##### Available data
(** * epub2md: the structure-resolution engine of [src/epub2md/__init__.py]

    A shallow embedding of the functions that locate the package
    descriptor, read the spine, reconcile the table of contents with the
    spine, resolve fragment ranges and slice chapter segments, followed by
    the properties proved about them.

    Conventions.
    - A Python [str] is a Rocq [string]; a character stands for one code
      point and offsets count characters.  Only code points below 256 are
      representable, which covers every literal the program searches for.
    - Python integers that can be [-1] (the result of [str.find]) are [Z].
    - [None] is [None]; a value tested for truthiness goes through
      [truthy] (for [str | None]) or an explicit emptiness test.
    - An uncaught exception and [sys.exit] are results of type [outcome]. *)

From Stdlib Require Import ZArith QArith Ascii.
From Stdlib Require String.
From stdpp Require Import gmap strings list sorting.

Local Open Scope Z_scope.
Local Open Scope nat_scope.

(** ** Python strings *)

Module Str.

(** The double quote character; Rocq string literals spell the others. *)
Definition dq : ascii := "034"%char.

(** [s] between two double quotes / two single quotes. *)
Definition dquoted (s : string) : string := String dq (s +:+ String dq "").
Definition squoted (s : string) : string := "'" +:+ s +:+ "'".

(** [t.startswith(p)] *)
Fixpoint startswith (t p : string) {struct p} : bool :=
  match p with
  | EmptyString => true
  | String a p' =>
      match t with
      | EmptyString => false
      | String b t' => if Ascii.eqb a b then startswith t' p' else false
      end
  end.

(** The lowest offset at which [p] occurs in [t]. *)
Fixpoint index_of (p t : string) : option nat :=
  if startswith t p then Some 0
  else match t with
       | EmptyString => None
       | String _ t' => S <$> index_of p t'
       end.

(** The highest offset at which [p] occurs in [t]. *)
Fixpoint last_index_of (p t : string) : option nat :=
  match t with
  | EmptyString => if startswith t p then Some 0 else None
  | String _ t' =>
      match last_index_of p t' with
      | Some i => Some (S i)
      | None => if startswith t p then Some 0 else None
      end
  end.

(** [t[:n]] and [t[n:]] for [n >= 0]. *)
Fixpoint take (n : nat) (t : string) : string :=
  match n, t with
  | S n', String c t' => String c (take n' t')
  | _, _ => EmptyString
  end.

Fixpoint drop (n : nat) (t : string) : string :=
  match n, t with
  | S n', String _ t' => drop n' t'
  | _, _ => t
  end.

(** [t.find(p)]: the lowest offset of [p] in [t], or [-1]. *)
Definition find (t p : string) : Z :=
  match index_of p t with
  | Some i => Z.of_nat i
  | None => (-1)%Z
  end.

(** [t.rfind(p, 0, hi)] for [hi >= 0]: the highest offset of [p] in
    [t[0:hi]], or [-1]. *)
Definition rfind0 (t p : string) (hi : Z) : Z :=
  match last_index_of p (take (Z.to_nat hi) t) with
  | Some i => Z.of_nat i
  | None => (-1)%Z
  end.

(** [len(t)] *)
Definition len (t : string) : Z := Z.of_nat (String.length t).

(** [t[lo:hi]] for [lo >= 0] and [hi >= 0]. *)
Definition slice (t : string) (lo hi : Z) : string :=
  take (Z.to_nat (hi - lo)) (drop (Z.to_nat lo) t).

(** [t.endswith(p)] *)
Definition endswith (t p : string) : bool :=
  if decide (String.length p ≤ String.length t)
  then bool_decide (drop (String.length t - String.length p) t = p)
  else false.

(** [c in t] for a single character. *)
Fixpoint has_char (c : ascii) (t : string) : bool :=
  match t with
  | EmptyString => false
  | String b t' => if Ascii.eqb c b then true else has_char c t'
  end.

End Str.

(** Truthiness of a value of type [str | None]: [None] and the empty
    string are false. *)
Definition truthy (o : option string) : bool :=
  match o with
  | Some (String _ _) => true
  | _ => false
  end.

(** ** Segment extraction *)

(** The four literal patterns [_find_anchor] searches for. *)
Definition anchor_pats (anchor : string) : list string :=
  [ "id=" +:+ Str.dquoted anchor;
    "id=" +:+ Str.squoted anchor;
    "name=" +:+ Str.dquoted anchor;
    "name=" +:+ Str.squoted anchor ].

(** [min] of a non-empty list of integers. *)
Definition py_min (z : Z) (zs : list Z) : Z := foldl Z.min z zs.

Definition _find_anchor (text : string) (anchor : option string) : option Z :=
  match anchor with
  | Some (String _ _ as a) =>
      let pats := anchor_pats a in
      let positions :=
        filter (λ i, i ≠ (-1)%Z) (Str.find text <$> pats) in
      match positions with
      | [] => None
      | p0 :: ps =>
          let pos := py_min p0 ps in
          let lt := Str.rfind0 text "<" pos in
          Some (if bool_decide (lt ≠ (-1)%Z) then lt else pos)
      end
  | _ => None
  end.

Definition _extract_segment (text : string) (start_id end_id : option string)
  : option string :=
  if negb (truthy start_id) && negb (truthy end_id) then None
  else
    match (if truthy start_id then _find_anchor text start_id else Some 0%Z) with
    | None => None
    | Some start =>
        let end_ := Str.len text in
        let end_ :=
          if truthy end_id then
            match _find_anchor text end_id with
            | Some e =>
                if bool_decide (e ≠ 0%Z) && bool_decide (start < e)%Z
                then e else end_
            | None => end_
            end
          else end_ in
        if bool_decide (start < end_)%Z
        then Some (Str.slice text start end_)
        else None
    end.

(** ** XML trees, paths and the unpacked archive *)

(** An [xml.etree.ElementTree.Element]: the tag in Clark notation
    ([{namespace}local]), the attribute dictionary and the child elements
    in document order.  The functions embedded here read neither [text]
    nor [tail]. *)
#[local] Set Warnings "-register-all".
Inductive Element : Type :=
  Elem (tag : string) (attrib : gmap string string) (children : list Element).

Definition tag (e : Element) : string := let 'Elem t _ _ := e in t.
Definition attrib (e : Element) : gmap string string := let 'Elem _ a _ := e in a.
Definition children (e : Element) : list Element := let 'Elem _ _ c := e in c.

(** The elements below [e] in document order, [e] itself excluded: what the
    path prefix [.//] ranges over. *)
Fixpoint descendants (e : Element) : list Element :=
  let 'Elem _ _ cs := e in
  (fix go (l : list Element) : list Element :=
     match l with
     | [] => []
     | c :: l' => c :: descendants c ++ go l'
     end) cs.

(** [e.find(".//" + t)] and [e.find(t)] for a tag [t] in Clark notation. *)
Definition find_descendant (t : string) (e : Element) : option Element :=
  head (filter (λ c, tag c = t) (descendants e)).

Definition find_child (t : string) (e : Element) : option Element :=
  head (filter (λ c, tag c = t) (children e)).

(** A [pathlib.Path], by its string form. *)
Definition Path : Type := string.

(** The exceptions the embedded code can meet. *)
Inductive exn : Type :=
| ParseError          (* xml.etree.ElementTree.ParseError *)
| FileNotFoundError
| OtherOSError        (* PermissionError, IsADirectoryError, ... *)
| TypeError.

#[global] Instance exn_eq_dec : EqDecision exn.
Proof. solve_decision. Defined.

(** The library and the operating system as the program sees them.  The
    fields are the calls the source makes; each is an observation of the
    unpacked archive, which none of the embedded functions modifies. *)
Class World : Type := {
  (** [base / rel] *)
  joinpath : Path → string → Path;
  (** [p.parent] *)
  parent : Path → Path;
  (** [Path(s).stem] *)
  stem : string → string;
  (** [urllib.parse.unquote] *)
  unquote : string → string;
  (** [p.exists()] *)
  path_exists : Path → bool;
  (** [p.resolve()] *)
  resolve : Path → Path;
  (** [ET.parse(p)]: the root element or the exception raised. *)
  et_parse : Path → Element + exn;
  (** [p.read_text(encoding="utf-8", errors="ignore")]; [None] stands for
      an [OSError]. *)
  read_text : Path → option string;
}.

(** The primitive effects of the program.  The first three only observe
    the file system; the others change it or the terminal. *)
Inductive effect : Type :=
| EParse (p : Path)
| EExists (p : Path)
| EReadText (p : Path)
| EMkdir (p : Path)
| EWriteText (p : Path) (s : string)
| ERun (cmd : list string)
| EPrint (s : string).

Definition is_observation (e : effect) : bool :=
  match e with
  | EParse _ | EExists _ | EReadText _ => true
  | _ => false
  end.

(** Computations that perform effects and may raise: the effects performed
    so far, and a value or the exception that interrupted it. *)
Definition IO (A : Type) : Type := list effect * (A + exn).

Definition io_ret {A} (a : A) : IO A := ([], inl a).
Definition io_bind {A B} (m : IO A) (k : A → IO B) : IO B :=
  match m with
  | (tr, inl a) => let '(tr', r) := k a in (tr ++ tr', r)
  | (tr, inr e) => (tr, inr e)
  end.

Notation "'let*' x ':=' m 'in' k" := (io_bind m (λ x, k))
  (at level 10, x name, m at level 100, k at level 200).

Definition trace {A} (m : IO A) : list effect := m.1.
Definition result {A} (m : IO A) : A + exn := m.2.

(** [try: m  except (e1, ...): return d] *)
Definition io_catch {A} (m : IO A) (caught : exn → bool) (d : A) : IO A :=
  match m with
  | (tr, inr e) => if caught e then (tr, inl d) else (tr, inr e)
  | _ => m
  end.

(** A chapter dictionary of [main]. *)
Record Chapter : Type := mkChapter {
  order : nat;
  title : string;
  src : string;
  fragment : option string;
  html_path : Path;
  start_id : option string;
  end_id : option string;
}.

Definition set_start_end (s e : option string) (ch : Chapter) : Chapter :=
  mkChapter (order ch) (title ch) (src ch) (fragment ch) (html_path ch) s e.

Definition set_end (e : option string) (ch : Chapter) : Chapter :=
  mkChapter (order ch) (title ch) (src ch) (fragment ch) (html_path ch)
    (start_id ch) e.

(** An entry of the table of contents: title, file part of the href,
    fragment. *)
Definition TocItem : Type := string * string * option string.

(** How the structure-resolution part of [main] ends: normally, through
    [sys.exit(msg)], or with an exception nobody catches. *)
Inductive outcome (A : Type) : Type :=
| Done (a : A)
| Exit (msg : string)
| Uncaught (e : exn).
Arguments Done {A} a.
Arguments Exit {A} msg.
Arguments Uncaught {A} e.

(** Sequencing: [sys.exit] and an uncaught exception end the run. *)
#[global] Instance outcome_bind : MBind outcome := λ A B k m,
  match m with
  | Done a => k a
  | Exit msg => Exit msg
  | Uncaught e => Uncaught e
  end.

(** [enumerate(l, 1)] *)
Definition enumerate1 {A} (l : list A) : list (nat * A) :=
  zip (seq 1 (length l)) l.

(** [enumerate(l)] *)
Definition enumerate0 {A} (l : list A) : list (nat * A) :=
  zip (seq 0 (length l)) l.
##########
» **What you are asked to do**:
Please reproduce the lines from the line with "Definition anchor_pats (anchor" to the line with "let lt := Str.rfind0", both ends included, exactly as they appear above.

» **Answer section**:
Definition anchor_pats (anchor : string) : list string :=
  [ "id=" +:+ Str.dquoted anchor;
    "id=" +:+ Str.squoted anchor;
    "name=" +:+ Str.dquoted anchor;
    "name=" +:+ Str.squoted anchor ].

(** [min] of a non-empty list of integers. *)
Definition py_min (z : Z) (zs : list Z) : Z := foldl Z.min z zs.

Definition _find_anchor (text : string) (anchor : option string) : option Z :=
  match anchor with
  | Some (String _ _ as a) =>
      let pats := anchor_pats a in
      let positions :=
        filter (λ i, i ≠ (-1)%Z) (Str.find text <$> pats) in
      match positions with
      | [] => None
      | p0 :: ps =>
          let pos := py_min p0 ps in
          let lt := Str.rfind0 text "<" pos in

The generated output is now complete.